Ti suggerisco di affidarti ad un allenatore, esperto del settore, che possa aiutarti a conoscere le tue potenzialità, ma anche i tuoi limiti. Che sappia farti una programmazione ad hoc, per evitare infortuni e altri eventuali problemi. Se questo non è possibile, allora ti suggerisco di cercare tabelle di allenamento on line, possibilmente già testate, redatte da ex atleti o coach, che possano darti una programmazione settimanale.
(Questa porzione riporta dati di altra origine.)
(** Units of the work count that the thread accounts for. *)
Definition work_of (th : thread) : Z :=
  match at_pc th with
  | Posting _ => 1
  | Fetched (Some e) => counted e
  | Running _ cv k => b2z cv + b2z k
  | _ => 0
  end + zsum unflushed (frames th).

(** Occurrences of an entry in the thread's hands or its private queue. *)
Definition occ (e : entry) (th : thread) : Z :=
  match at_pc th with
  | Posting x | Fetched (Some x) => is_e e x
  | _ => 0
  end + zsum (fun x => cnt e (private_queue x)) (frames th).

Definition polling (th : thread) : Z :=
  match at_pc th with
  | Polling _ => 1
  | _ => 0
  end.
Definition fetched_task (th : thread) : Z :=
  match at_pc th with
  | Fetched (Some task_op) => 1
  | _ => 0
  end.
Definition parked (th : thread) : Z :=
  match at_pc th with
  | Parked _ => 1
  | _ => 0
  end.

Lemma polling_nonneg th : 0 <= polling th.
Proof. unfold polling. destruct (at_pc th); lia. Qed.
Lemma fetched_task_nonneg th : 0 <= fetched_task th.
Proof. unfold fetched_task. by destruct (at_pc th) as [| | | |[[]|]| | | | |]. Qed.
Lemma parked_nonneg th : 0 <= parked th.
Proof. unfold parked. destruct (at_pc th); lia. Qed.

Record inv (c : config) (w : world) : Prop := {
  i_cfg : cfg (shared w) = c;
  i_threads : Forall (thread_ok c) (threads w);
  i_lock : forall j th, threads w !! j = Some th ->
             owned_ok (at_pc th) (bool_decide (owner w = Some j));
  i_owner : forall j, owner w = Some j -> is_Some (threads w !! j);
  i_task : cnt task_op (completed_ops_ (shared w)) + zsum fetched_task (threads w)
           + zsum polling (threads w) = 1;
  i_running : b2z (task_running_ (shared w)) = zsum polling (threads w);
  i_state : state_ (shared w) = 2 * zsum parked (threads w) + b2z (signaled (shared w));
  i_len : Z.of_nat (length (threads w)) < 2 ^ 62;
  i_tokens : 0 <= tokens w;
  i_work : outstanding_work_ (shared w)
           = tokens w + csum (completed_ops_ (shared w)) + zsum work_of (threads w);
  i_cons : forall e, e <> task_op ->
             cnt e (posted w) = cnt e (dispatched w) + cnt e (completed_ops_ (shared w))
                                + zsum (occ e) (threads w)
}.

(** * The packed waiter count *)

Lemma signaled_split s P (b : bool) :
  state_ s = 2 * P + b2z b -> signaled s = b.
Proof.
  unfold signaled, signaled_bit. intros ->.
  replace (Z.land (2 * P + b2z b) 1) with ((2 * P + b2z b) mod 2)
    by (symmetry; apply (Z.land_ones _ 1); lia).
  rewrite Z.add_comm, Z.mul_comm, Z.mod_add by lia. by destruct b.
Qed.

Lemma raise_state P (b : bool) : Z.lor (2 * P + b2z b) 1 = 2 * P + 1.
Proof.
  apply Z.bits_inj'. intros i Hi. rewrite Z.lor_spec.
  destruct (decide (i = 0)) as [->|Hne].
  - rewrite Z.testbit_odd_0, orb_true_r. done.
  - rewrite (Z.bits_above_log2 1 i), orb_false_r by (cbn; lia).
    replace i with (Z.succ (i - 1)) by lia.
    destruct b; cbn [b2z].
    + done.
    + rewrite Z.testbit_odd_succ by lia.
      rewrite Z.add_0_r, Z.testbit_even_succ by lia. done.
Qed.

Lemma clear_state P (b : bool) :
  0 <= P < 2 ^ 63 -> Z.land (2 * P + b2z b) (size_max - 1) = 2 * P + b2z false.
Proof.
  intros HP. replace (size_max - 1) with (Z.shiftl (Z.ones (64 - 1)) 1) by done.
  rewrite land_high_mask by (destruct b; cbn; lia).
  destruct b; cbn [b2z]; zdiv.
Qed.

Lemma wrap_state P (b : bool) : 0 <= P < 2 ^ 63 -> u64 (2 * P + b2z b) = 2 * P + b2z b.
Proof. intros. apply wrap_small. destruct b; cbn; lia. Qed.

Lemma state_enter P (b : bool) :
  0 <= P < 2 ^ 62 -> u64 (2 * P + b2z b + 2) = 2 * (P + 1) + b2z b.
Proof. intros. rewrite <- (wrap_state (P + 1) b) by lia. f_equal. lia. Qed.

Lemma state_leave P (b : bool) :
  1 <= P < 2 ^ 62 -> u64 (2 * P + b2z b - 2) = 2 * (P - 1) + b2z b.
Proof. intros. rewrite <- (wrap_state (P - 1) b) by lia. f_equal. lia. Qed.

Lemma parked_le ts : 0 <= zsum parked ts <= Z.of_nat (length ts).
Proof.
  induction ts as [|th ts IH]; cbn; [lia|].
  unfold parked at 1 3. destruct (at_pc th); lia.
Qed.

(** * One thread's step, from its local effect *)

Section commit.
Context (c : config) (w : world) (i : nat) (th : thread) (lab : label).
Context (Hinv : inv c w) (Hth : threads w !! i = Some th).

Lemma thread_ok_at : thread_ok c th.
Proof using Hinv Hth. eapply Forall_lookup_1; [apply Hinv|done]. Qed.

Lemma owned_at : owned_ok (at_pc th) (bool_decide (owner w = Some i)).
Proof using Hinv Hth. by apply (i_lock _ _ Hinv). Qed.

(** What the step must establish about its own thread and the shared state
    for the whole invariant to hold after it. *)
Record local_ok (p : pc) (l : local) : Prop := {
  l_cfg : cfg (sched l) = c;
  l_thread : thread_ok c (next_thread lab th p l);
  l_owned : owned_ok p (owns l);
  l_free : owns l = true -> owner w = None \/ owner w = Some i;
  l_task : cnt task_op (completed_ops_ (sched l)) + fetched_task (next_thread lab th p l)
           + polling (next_thread lab th p l)
           = cnt task_op (completed_ops_ (shared w)) + fetched_task th + polling th;
  l_running : b2z (task_running_ (sched l)) - polling (next_thread lab th p l)
              = b2z (task_running_ (shared w)) - polling th;
  l_state : exists b, state_ (sched l)
              = 2 * (zsum parked (threads w) - parked th + parked (next_thread lab th p l))
                + b2z b;
  l_tokens : takes lab th <= tokens w;
  l_work : outstanding_work_ (sched l) - csum (completed_ops_ (sched l))
           - work_of (next_thread lab th p l) + takes lab th
           = outstanding_work_ (shared w) - csum (completed_ops_ (shared w)) - work_of th;
  l_cons : forall e, e <> task_op ->
           cnt e (posts lab) - cnt e (dispatches lab th) - cnt e (completed_ops_ (sched l))
           - occ e (next_thread lab th p l)
           = - cnt e (completed_ops_ (shared w)) - occ e th
}.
E comincia a capire come suddividere i tuoi impegni tra lavoro/casa/famiglia, perché la cosa di cui avrai più bisogno è TEMPO per allenarti. Senza di esso, non è fattibile, perché questa preparazione richiede di fare le cose con calma e con una certa ripetitività. Soprattutto nei week end.

Personalmente, ho sempre suddiviso la settimana in questo modo:

Lunedì: lento rigenerante, 10 o 12 km. Oppure riposo se la domenica precedente hai fatto un lavoro molto impegnativo.

Mercoledì: ripetute o lavori in salita.

Venerdì: lavori in fartlek (servono per aumentare la velocità in soglia aerobica, con accelerazioni intervallate a tratti con corsa lenta, per recuperare). Oppure lavori in progressione di velocità.

Sabato/domenica: corse lunghe, da fare in progressione di km, partendo da 18 fino ad arrivare a 32-35. Queste distanze servono per avvicinarti il più possibile alla distanza regina, così da capire che ce la puoi fare, oltre a prepararti al “cosa ti aspetta” nel percorrere distanza così lunghe.

Nei prossimi post, vedremo altri punti importanti da scrivere sul tuo diario e che sono alla base di una buona preparazione per il tuo corpo, ma soprattutto per la tua testa. Quello che stai per affrontare è un viaggio, bellissimo ma faticoso.

Continua a seguirmi, se ti va, e se hai domande o temi che vorresti approfondire, scrivimelo qui sotto!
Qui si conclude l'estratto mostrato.